Saved entries
-------------------------

Definition ends_numeral (base : Z) (tail : string) : bool :=
  negb (bool_decide (is_Some (digit_in base (char_at tail 0)))).

(** ** Bud: the input and the loop of [main] (src/bud.c) *)

Definition BUFFERSIZE : nat := 256.

(** [fgets(buffer, size, input)] on what is left of a stream: at most
    [size - 1] characters are read, up to and with the first line feed;
    the result is what the buffer holds and what is left of the stream,
    or a null pointer at the end of the stream. *)
Fixpoint fgets_read (n : nat) (stream : string) : string * string :=
  match n, stream with
  | S n', String c stream' =>
      if Ascii.eqb c (ascii_of_nat 10) then (String c EmptyString, stream')
      else
        let '(buffer, rest) := fgets_read n' stream' in
        (String c buffer, rest)
  | _, _ => (EmptyString, stream)
  end.

Definition fgets (size : nat) (stream : string) : option (string * string) :=
  match stream with
  | EmptyString => None
  | _ => Some (fgets_read (size - 1) stream)
  end.

(** What the program finds outside: the standard input, and for a path
    what [fopen(path, "r")] gives, the contents of the file or the
    [errno] of the failure. *)
Record World := {
  standard_input : string;
  fopen_r : string -> string + Z
}.

Section Main.
Context {float : Type}.
Variable strtof : string -> float * string * Z.

(** How a part of [main] ends when it does not go on. *)
Inductive ending (A : Type) :=
| Goes (a : A)
| ParserEnds (t : Termination) (e : @Env float)
    (* the parser left the process *)
| ExitFailure (path : string) (errnum : Z)
    (* "Unable to open" with [strerror(errnum)], [exit(EXIT_FAILURE)] *)
| Undefined
    (* undefined behaviour *)
| Unfinished.
    (* the bound of [read_entries] exceeded *)
Arguments Goes {A} a.
Arguments ParserEnds {A} t e.
Arguments ExitFailure {A} path errnum.
Arguments Undefined {A}.
Arguments Unfinished {A}.

(** [chooseInput(argc, argv)]: the stream that is read. *)
Definition chooseInput (world : World) (count : Z) (vector : list (option string))
  : ending string :=
  if count <=? 0 then Goes (standard_input world)
  else
    match vector !! 0%nat with
    | Some (Some path) =>
        match fopen_r world (c_str path) with
        | inl input => Goes input
        | inr errnum => ExitFailure (c_str path) errnum
        end
    | _ => Undefined
    end.

(** The [while] loop of [main]: every buffer that [fgets] fills goes to
    [processEntry] with its number.  [lineno] is an [unsigned int].
    Each turn takes a character at least from the stream, so the loop
    makes no more turns than the stream has characters: that is the
    [fuel] [main_totals] gives it. *)
Fixpoint read_entries (fuel : nat) (m : gmap nat (@cell float)) (lineno : Z)
    (input : string) (buckets : list bucket) (warnings : list Z)
  : ending (list bucket * list Z) :=
  match fuel with
  | O => Unfinished
  | S fuel' =>
      match fgets BUFFERSIZE input with
      | None => Goes (buckets, warnings)
      | Some (buffer, input') =>
          match processEntry m lineno buffer buckets with
          | Some (buckets', warning) =>
              read_entries fuel' m ((lineno + 1) mod 2 ^ 32) input' buckets'
                (warnings ++ match warning with Some n => [n] | None => [] end)
          | None => Undefined
          end
      end
  end.

(** [main(argc, argv)] from its start to the call of [chooseInput]:
    [allocated] is what [Argparser_new] returns, and [Argparser_delete]
    frees the handle that [Argparser_clear] has marked.  The result is
    the stream to read and the globals as the parser leaves them. *)
Definition main_input (world : World) (allocated : @Argparser float)
    (count : Z) (vector : list (option string))
  : ending (string * gmap nat (@cell float)) :=
  match
    (self1 ← Argparser_setUsage (Argparser_init allocated bud_options)
               (Some bud_usage) start;
     self2 ← Argparser_setDescription self1 (Some bud_description) start;
     Argparser_parse strtof self2 count vector start)
  with
  | Terminate t e => ParserEnds t e
  | Continue (count', argparser, vector', e) =>
      let cleared := Argparser_clear argparser in
      match chooseInput world count' vector' with
      | Goes input => Goes (input, memory e)
      | ParserEnds t e' => ParserEnds t e'
      | ExitFailure path errnum => ExitFailure path errnum
      | Undefined => Undefined
      | Unfinished => Unfinished
      end
  end.

(** [main] up to the call of [printBuckets], which prints what is
    computed here: the buckets, with the warnings printed on the way,
    and the two totals. *)
Definition main_totals (world : World) (allocated : @Argparser float)
    (count : Z) (vector : list (option string))
  : ending (list bucket * list Z * (Z * Z)) :=
  match main_input world allocated count vector with
  | Goes (input, m) =>
      match read_entries (S (String.length input)) m 1 input [] [] with
      | Goes (buckets, warnings) =>
          match calculateTotals buckets with
          | Some totals => Goes (buckets, warnings, totals)
          | None => Undefined
          end
      | ParserEnds t e => ParserEnds t e
      | ExitFailure path errnum => ExitFailure path errnum
      | Undefined => Undefined
      | Unfinished => Unfinished
      end
  | ParserEnds t e => ParserEnds t e
  | ExitFailure path errnum => ExitFailure path errnum
  | Undefined => Undefined
  | Unfinished => Unfinished
  end.

End Main.

Arguments Goes {float A} a.
Arguments ParserEnds {float A} t e.
Arguments ExitFailure {float A} path errnum.
Arguments Undefined {float A}.
Arguments Unfinished {float A}.

(** * Properties *)

Section Properties.
Context {float : Type} (strtof : string -> float * string * Z).

Implicit Types (self : @Argparser float) (e : @Env float)
  (opts : list (@ArgparserOption float)) (vector : list (option string)).

(** ** The loop of the source against the scan of the arguments *)

Lemma set_cursor_same self :
  set_cursor self (argc self - Z.of_nat 0) (argv self + 0) = self.
Proof.
  destruct self; unfold set_cursor; simpl. f_equal; lia.
Qed.

Lemma lookup_of_drop {A : Type} (l : list A) n x l' :
  drop n l = x :: l' -> l !! n = Some x.
Proof.
  intros H. rewrite <- (Nat.add_0_r n), <- lookup_drop, H. reflexivity.
Qed.

Lemma drop_S_of_drop {A : Type} (l : list A) n x l' :
  drop n l = x :: l' -> drop (S n) l = l'.
Proof.
  intros H. replace (S n) with (n + 1)%nat by lia.
  rewrite <- drop_drop, H. reflexivity.
Qed.

Ltac run_bind := unfold mbind, outcome_bind; simpl.

Lemma Continue_state_eq {A B : Type} (a a' : A) (b b' : B) e :
  a = a' -> b = b' -> @Continue float _ (a, b, e) = Continue (a', b', e).
Proof. intros -> ->. reflexivity. Qed.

-------------------------

__ACTIVITY__.
Write out every entry again exactly, please, with nothing missing.

__OUTPUT FOR THIS EXERCISE__.
Definition ends_numeral (base : Z) (tail : string) : bool :=
  negb (bool_decide (is_Some (digit_in base (char_at tail 0)))).

(** ** Bud: the input and the loop of [main] (src/bud.c) *)

Definition BUFFERSIZE : nat := 256.

(** [fgets(buffer, size, input)] on what is left of a stream: at most
    [size - 1] characters are read, up to and with the first line feed;
    the result is what the buffer holds and what is left of the stream,
    or a null pointer at the end of the stream. *)
Fixpoint fgets_read (n : nat) (stream : string) : string * string :=
  match n, stream with
  | S n', String c stream' =>
      if Ascii.eqb c (ascii_of_nat 10) then (String c EmptyString, stream')
      else
        let '(buffer, rest) := fgets_read n' stream' in
        (String c buffer, rest)
  | _, _ => (EmptyString, stream)
  end.

Definition fgets (size : nat) (stream : string) : option (string * string) :=
  match stream with
  | EmptyString => None
  | _ => Some (fgets_read (size - 1) stream)
  end.

(** What the program finds outside: the standard input, and for a path
    what [fopen(path, "r")] gives, the contents of the file or the
    [errno] of the failure. *)
Record World := {
  standard_input : string;
  fopen_r : string -> string + Z
}.

Section Main.
Context {float : Type}.
Variable strtof : string -> float * string * Z.

(** How a part of [main] ends when it does not go on. *)
Inductive ending (A : Type) :=
| Goes (a : A)
| ParserEnds (t : Termination) (e : @Env float)
    (* the parser left the process *)
| ExitFailure (path : string) (errnum : Z)
    (* "Unable to open" with [strerror(errnum)], [exit(EXIT_FAILURE)] *)
| Undefined
    (* undefined behaviour *)
| Unfinished.
    (* the bound of [read_entries] exceeded *)
Arguments Goes {A} a.
Arguments ParserEnds {A} t e.
Arguments ExitFailure {A} path errnum.
Arguments Undefined {A}.
Arguments Unfinished {A}.

(** [chooseInput(argc, argv)]: the stream that is read. *)
Definition chooseInput (world : World) (count : Z) (vector : list (option string))
  : ending string :=
  if count <=? 0 then Goes (standard_input world)
  else
    match vector !! 0%nat with
    | Some (Some path) =>
        match fopen_r world (c_str path) with
        | inl input => Goes input
        | inr errnum => ExitFailure (c_str path) errnum
        end
    | _ => Undefined
    end.

(** The [while] loop of [main]: every buffer that [fgets] fills goes to
    [processEntry] with its number.  [lineno] is an [unsigned int].
    Each turn takes a character at least from the stream, so the loop
    makes no more turns than the stream has characters: that is the
    [fuel] [main_totals] gives it. *)
Fixpoint read_entries (fuel : nat) (m : gmap nat (@cell float)) (lineno : Z)
    (input : string) (buckets : list bucket) (warnings : list Z)
  : ending (list bucket * list Z) :=
  match fuel with
  | O => Unfinished
  | S fuel' =>
      match fgets BUFFERSIZE input with
      | None => Goes (buckets, warnings)
      | Some (buffer, input') =>
          match processEntry m lineno buffer buckets with
          | Some (buckets', warning) =>
              read_entries fuel' m ((lineno + 1) mod 2 ^ 32) input' buckets'
                (warnings ++ match warning with Some n => [n] | None => [] end)
          | None => Undefined
          end
      end
  end.

(** [main(argc, argv)] from its start to the call of [chooseInput]:
    [allocated] is what [Argparser_new] returns, and [Argparser_delete]
    frees the handle that [Argparser_clear] has marked.  The result is
    the stream to read and the globals as the parser leaves them. *)
Definition main_input (world : World) (allocated : @Argparser float)
    (count : Z) (vector : list (option string))
  : ending (string * gmap nat (@cell float)) :=
  match
    (self1 ← Argparser_setUsage (Argparser_init allocated bud_options)
               (Some bud_usage) start;
     self2 ← Argparser_setDescription self1 (Some bud_description) start;
     Argparser_parse strtof self2 count vector start)
  with
  | Terminate t e => ParserEnds t e
  | Continue (count', argparser, vector', e) =>
      let cleared := Argparser_clear argparser in
      match chooseInput world count' vector' with
      | Goes input => Goes (input, memory e)
      | ParserEnds t e' => ParserEnds t e'
      | ExitFailure path errnum => ExitFailure path errnum
      | Undefined => Undefined
      | Unfinished => Unfinished
      end
  end.

(** [main] up to the call of [printBuckets], which prints what is
    computed here: the buckets, with the warnings printed on the way,
    and the two totals. *)
Definition main_totals (world : World) (allocated : @Argparser float)
    (count : Z) (vector : list (option string))
  : ending (list bucket * list Z * (Z * Z)) :=
  match main_input world allocated count vector with
  | Goes (input, m) =>
      match read_entries (S (String.length input)) m 1 input [] [] with
      | Goes (buckets, warnings) =>
          match calculateTotals buckets with
          | Some totals => Goes (buckets, warnings, totals)
          | None => Undefined
          end
      | ParserEnds t e => ParserEnds t e
      | ExitFailure path errnum => ExitFailure path errnum
      | Undefined => Undefined
      | Unfinished => Unfinished
      end
  | ParserEnds t e => ParserEnds t e
  | ExitFailure path errnum => ExitFailure path errnum
  | Undefined => Undefined
  | Unfinished => Unfinished
  end.

End Main.

Arguments Goes {float A} a.
Arguments ParserEnds {float A} t e.
Arguments ExitFailure {float A} path errnum.
Arguments Undefined {float A}.
Arguments Unfinished {float A}.

(** * Properties *)

Section Properties.
Context {float : Type} (strtof : string -> float * string * Z).

Implicit Types (self : @Argparser float) (e : @Env float)
  (opts : list (@ArgparserOption float)) (vector : list (option string)).

(** ** The loop of the source against the scan of the arguments *)

Lemma set_cursor_same self :
  set_cursor self (argc self - Z.of_nat 0) (argv self + 0) = self.
Proof.
  destruct self; unfold set_cursor; simpl. f_equal; lia.
Qed.

Lemma lookup_of_drop {A : Type} (l : list A) n x l' :
  drop n l = x :: l' -> l !! n = Some x.
Proof.
  intros H. rewrite <- (Nat.add_0_r n), <- lookup_drop, H. reflexivity.
Qed.

Lemma drop_S_of_drop {A : Type} (l : list A) n x l' :
  drop n l = x :: l' -> drop (S n) l = l'.
Proof.
  intros H. replace (S n) with (n + 1)%nat by lia.
  rewrite <- drop_drop, H. reflexivity.
Qed.

Ltac run_bind := unfold mbind, outcome_bind; simpl.

Lemma Continue_state_eq {A B : Type} (a a' : A) (b b' : B) e :
  a = a' -> b = b' -> @Continue float _ (a, b, e) = Continue (a', b', e).
Proof. intros -> ->. reflexivity. Qed.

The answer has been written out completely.